- [Required action]: Could you print every line from the first one of the records below through the line containing "three fetch times", with both included and nothing else?

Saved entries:
(** A step that returns writes one entry of the timings, under its
    prefix, and never lowers the count of misses; the entry is 0 when
    the step counted no miss. *)
Lemma fetch_timing_entry ep prefix form d s v s' :
  fetchToken ep prefix form d s = (Return v, s') →
  (misses (cacheStats s) ≤ misses (cacheStats s'))%nat
  ∧ ∃ e, timings (cacheStats s') = obj_set (timings (cacheStats s)) prefix e
       ∧ (misses (cacheStats s') = misses (cacheStats s) → e = 0).
Proof.
  rewrite getOrFetchToken_unfold. cbv zeta.
  destruct (truthy _).
  - intros [= <- <-]. simpl. split; [lia|]. by exists 0.
  - destruct (outcome _); [done|]. intros [= <- <-]. simpl.
    split; [lia|]. eexists. split; [reflexivity|]. intros Hm. lia.
Qed.

(** X9. Timings of a run for one item. The returned record lists one
    fetch time per step, in the order blueprint, agentFic, userToken,
    and [total_fetch_time_ms] is their sum. When the record reports no
    miss, and likewise when the run issued no request, each of the
    three fetch times is 0 and so is the total. *)
Theorem single_run_timings {Item} c (i : Item) s item s' :
  run_execute c [i] s = (Return [item], s') →
  let info := item_cache_info item in
  let zeros := [("blueprint", 0); ("agentFic", 0); ("userToken", 0)] in
  (fetch_times_ms info).*1 = ["blueprint"; "agentFic"; "userToken"]
  ∧ total_fetch_time_ms info = sum_values (fetch_times_ms info)
  ∧ (cache_misses info = 0%nat →
       fetch_times_ms info = zeros ∧ total_fetch_time_ms info = 0)
  ∧ (sent s' = sent s →
       fetch_times_ms info = zeros ∧ total_fetch_time_ms info = 0).
Proof.
  rewrite execute_reset. simpl for_items.
  set (s0 := with_cacheStats (mkStats 0 0 []) s).
  unfold chain, mbind, M_bind.
  destruct (fetchToken _ "blueprint" _ _ s0) as [[t1|e1] s1] eqn:E1; [|done].
  destruct (fetchToken _ "agentFic" _ _ s1) as [[t2|e2] s2] eqn:E2; [|done].
  destruct (fetchToken _ "userToken" _ _ s2) as [[t3|e3] s3] eqn:E3; [|done].
  simpl. intros [= <- <-]. simpl.
  destruct (fetch_timing_entry _ _ _ _ _ _ _ E1) as (M1 & d1 & T1 & Z1).
  destruct (fetch_timing_entry _ _ _ _ _ _ _ E2) as (M2 & d2 & T2 & Z2).
  destruct (fetch_timing_entry _ _ _ _ _ _ _ E3) as (M3 & d3 & T3 & Z3).
  pose proof (fetch_counts (tokenEndpoint c) "blueprint" (blueprintForm c) 3600 s0)
    as [K1 _].
  pose proof (fetch_counts (tokenEndpoint c) "agentFic" (agentFicForm c t1) 3600 s1)
    as [K2 _].
  pose proof (fetch_counts (tokenEndpoint c) "userToken"
                (userTokenForm c (str_or (scope c) DEFAULT_SCOPE) t1 t2) 3600 s2)
    as [K3 _].
  rewrite E1 in K1. rewrite E2 in K2. rewrite E3 in K3.
  rewrite T3, T2, T1. subst s0. simpl in *.
  assert (Hzero : misses (cacheStats s3) = 0%nat → d1 = 0 ∧ d2 = 0 ∧ d3 = 0).
  { intros Hm. split; [apply Z1; lia|]. split; [apply Z2; lia | apply Z3; lia]. }
  unfold sum_values. simpl.
  split; [done|]. split; [done|]. split.
  - intros Hm. by destruct (Hzero Hm) as (-> & -> & ->).
  - intros Hs. rewrite Hs in K3.
    assert (Hm : misses (cacheStats s3) = 0%nat) by lia.
    by destruct (Hzero Hm) as (-> & -> & ->).
Qed.

End NodeRuns.

(** ** The credential and the node *)

Section CredentialAndNode.

Variable encodeBody : Form → string.
Variable httpRequest : nat → IHttpRequestOptions → HttpReply.

Local Abbreviation fetchToken := (getOrFetchToken encodeBody httpRequest).
Local Abbreviation options_of := (request_options encodeBody).
Local Abbreviation run_chain := (chain encodeBody httpRequest).
Local Abbreviation run_execute := (@execute encodeBody httpRequest).
Local Abbreviation pre_request := (AgentIdOAuth2Api.request encodeBody httpRequest).
Local Abbreviation preAuth :=
  (AgentIdOAuth2Api.preAuthentication encodeBody httpRequest).

Ltac apart :=
  apply kinds_differ; [unfold is_kind; auto | unfold is_kind; auto | discriminate].

(** One exchange, with and without the cache in front of it, from
    states that agree on the request log and the clock. *)
Lemma step_as_request ep prefix form sn sp :
  sent sn = sent sp → clock sn = clock sp →
  tokenCache sn !! TokenCache.generateKey prefix form = None →
  let q := pre_request ep form sp in
  let r := fetchToken ep prefix form 3600 sn in
  sent r.2 = sent q.2
  ∧ clock r.2 = clock q.2
  ∧ tokenCache q.2 = tokenCache sp
  ∧ cacheStats q.2 = cacheStats sp
  ∧ match q.1 with
    | Return resp => r.1 = Return (access_token resp)
    | Throw e => r.1 = Throw e
    end.
Proof.
  intros Hs Hc Hl q r. subst q r.
  rewrite getOrFetchToken_unfold. cbv zeta.
  rewrite (get_miss _ _ _ _ Hl). simpl.
  unfold AgentIdOAuth2Api.request, request_options. rewrite Hs, Hc.
  destruct (outcome _); simpl; done.
Qed.


End CredentialAndNode.

(** ** The ping node *)

Section PingFacts.

Variable Data : Type.
Variable getNodeParameter : string → nat → string.
Variable httpRequest : nat → AgentIdPing.Request → HttpError + Data.

Local Abbreviation GET i := (AgentIdPing.mkRequest "GET" (getNodeParameter "url" i)).

Lemma ping_for_items {Item} (items : list Item) i acc sent :
  let r := AgentIdPing.for_items Data getNodeParameter httpRequest i items acc sent in
  ∃ k, (k ≤ length items)%nat
    ∧ r.2 = (sent ++ ((λ j, GET (i + j)%nat) <$> seq 0 k))%list
    ∧ match r.1 with
      | Return out =>
          k = length items
          ∧ ∃ new, out = (acc ++ new)%list ∧ length new = length items
              ∧ ∀ j o, new !! j = Some o →
                  AgentIdPing.status o = 200
                  ∧ httpRequest (length sent + j) (GET (i + j)%nat)
                    = inr (AgentIdPing.data o)
      | Throw err =>
          ∃ j, k = S j
            ∧ httpRequest (length sent + j) (GET (i + j)%nat) = inl err
      end.
Proof.
  revert i acc sent. induction items as [|it items IH]; intros i acc sent r; subst r.
  - exists 0%nat. simpl. rewrite app_nil_r. split; [done|]. split; [done|].
    split; [done|]. exists []. rewrite app_nil_r. split; [done|]. split; [done|].
    intros j o Hj. by rewrite lookup_nil in Hj.
  - simpl.
    destruct (httpRequest (length sent) (GET i)) as [err|resp] eqn:Hr.
    + exists 1%nat. simpl. rewrite Nat.add_0_r.
      split; [lia|]. split; [done|]. exists 0%nat. by rewrite !Nat.add_0_r.
    + specialize (IH (S i) (acc ++ [AgentIdPing.mkPong 200 resp])%list
                     (sent ++ [GET i])%list).
      cbv zeta in IH. destruct IH as (k & Hk & Hsent & Hres).
      exists (S k). split; [lia|]. split.
      { rewrite Hsent. rewrite <- app_assoc. simpl. rewrite Nat.add_0_r.
        do 2 f_equal. rewrite <- fmap_S_seq, <- list_fmap_compose.
        apply list_fmap_ext. intros ? j _. simpl. do 2 f_equal. lia. }
      destruct (AgentIdPing.for_items _ _ _ _ _ _ _).1 as [out|err].
      * destruct Hres as (-> & new & -> & Hlen & Hnew). split; [done|].
        exists (AgentIdPing.mkPong 200 resp :: new).
        rewrite <- app_assoc. split; [done|]. split; [simpl; lia|].
        intros [|j] o Hj; simpl in Hj.
        -- injection Hj as <-. simpl. by rewrite !Nat.add_0_r.
        -- destruct (Hnew j o Hj) as [Hst Hd]. split; [done|].
           rewrite length_snoc in Hd.
           replace (length sent + S j)%nat with (S (length sent) + j)%nat by lia.
           by replace (i + S j)%nat with (S i + j)%nat by lia.
      * destruct Hres as (j & -> & Hj). exists (S j). split; [done|].
        rewrite length_snoc in Hj.
        replace (length sent + S j)%nat with (S (length sent) + j)%nat by lia.
        by replace (i + S j)%nat with (S i + j)%nat by lia.
Qed.


End PingFacts.

(** ** The 0.1.8 copy *)

Section Node018Facts.

Variable encodeBody : Form → string.
Variable httpRequest : nat → IHttpRequestOptions → HttpReply.
Variable toISOString : Z → string.
Variable JSON_stringify : Form → string.
Variable error_keys : HttpError → list string.

Local Abbreviation fetch6 := (getOrFetchToken encodeBody httpRequest).
Local Abbreviation fetch8 :=
  (AgentIdToken018.getOrFetchToken encodeBody httpRequest toISOString
     JSON_stringify error_keys).

(** One step of the 0.1.8 copy, against the same step of the first
    copy run on the state without the logs. *)
Lemma fetch8_as_fetch6 ep prefix form d ls :
  let r8 := fetch8 ep prefix form d ls in
  let r6 := fetch6 ep prefix form d (AgentIdToken018.base ls) in
  AgentIdToken018.base r8.2 = r6.2
  ∧ match r6.1 with
    | Return v => r8.1 = Return v
    | Throw e =>
        ∃ log, r8.1 = Throw (AgentIdToken018.mkError
                               (Node018.enrichedMsg prefix e) log)
    end.
Proof.
  intros r8 r6. subst r8 r6. rewrite getOrFetchToken_unfold. cbv zeta.
  unfold AgentIdToken018.getOrFetchToken, AgentIdToken018.request,
    AgentIdToken018.lift, AgentIdToken018.log, AgentIdToken018.await_httpRequest,
    AgentIdToken018.throw, AgentIdToken018.read_debugLog,
    mbind, AgentIdToken018.M018_bind, tokenCache_get, request_options.
  destruct (TokenCache.get _ _ _ _) as [v c]. simpl.
  destruct (truthy v); simpl; [done|].
  destruct (outcome _); simpl.
  - split; [done|]. by eexists.
  - split; [|done]. unfold with_cacheStats, with_tokenCache. simpl.
    do 2 f_equal; try (f_equal; lia).
Qed.

Local Abbreviation chain6 := (chain encodeBody httpRequest).
Local Abbreviation item8 :=
  (AgentIdToken018.item encodeBody httpRequest toISOString JSON_stringify error_keys).
Local Abbreviation items6 := (@for_items encodeBody httpRequest).
Local Abbreviation items8 :=
  (@AgentIdToken018.for_items encodeBody httpRequest toISOString JSON_stringify
     error_keys).
Local Abbreviation execute6 := (@execute encodeBody httpRequest).
Local Abbreviation execute8 :=
  (@AgentIdToken018.execute encodeBody httpRequest toISOString JSON_stringify
     error_keys).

- [Exercise answer]:
(** A step that returns writes one entry of the timings, under its
    prefix, and never lowers the count of misses; the entry is 0 when
    the step counted no miss. *)
Lemma fetch_timing_entry ep prefix form d s v s' :
  fetchToken ep prefix form d s = (Return v, s') →
  (misses (cacheStats s) ≤ misses (cacheStats s'))%nat
  ∧ ∃ e, timings (cacheStats s') = obj_set (timings (cacheStats s)) prefix e
       ∧ (misses (cacheStats s') = misses (cacheStats s) → e = 0).
Proof.
  rewrite getOrFetchToken_unfold. cbv zeta.
  destruct (truthy _).
  - intros [= <- <-]. simpl. split; [lia|]. by exists 0.
  - destruct (outcome _); [done|]. intros [= <- <-]. simpl.
    split; [lia|]. eexists. split; [reflexivity|]. intros Hm. lia.
Qed.

(** X9. Timings of a run for one item. The returned record lists one
    fetch time per step, in the order blueprint, agentFic, userToken,
    and [total_fetch_time_ms] is their sum. When the record reports no
    miss, and likewise when the run issued no request, each of the
    three fetch times is 0 and so is the total. *)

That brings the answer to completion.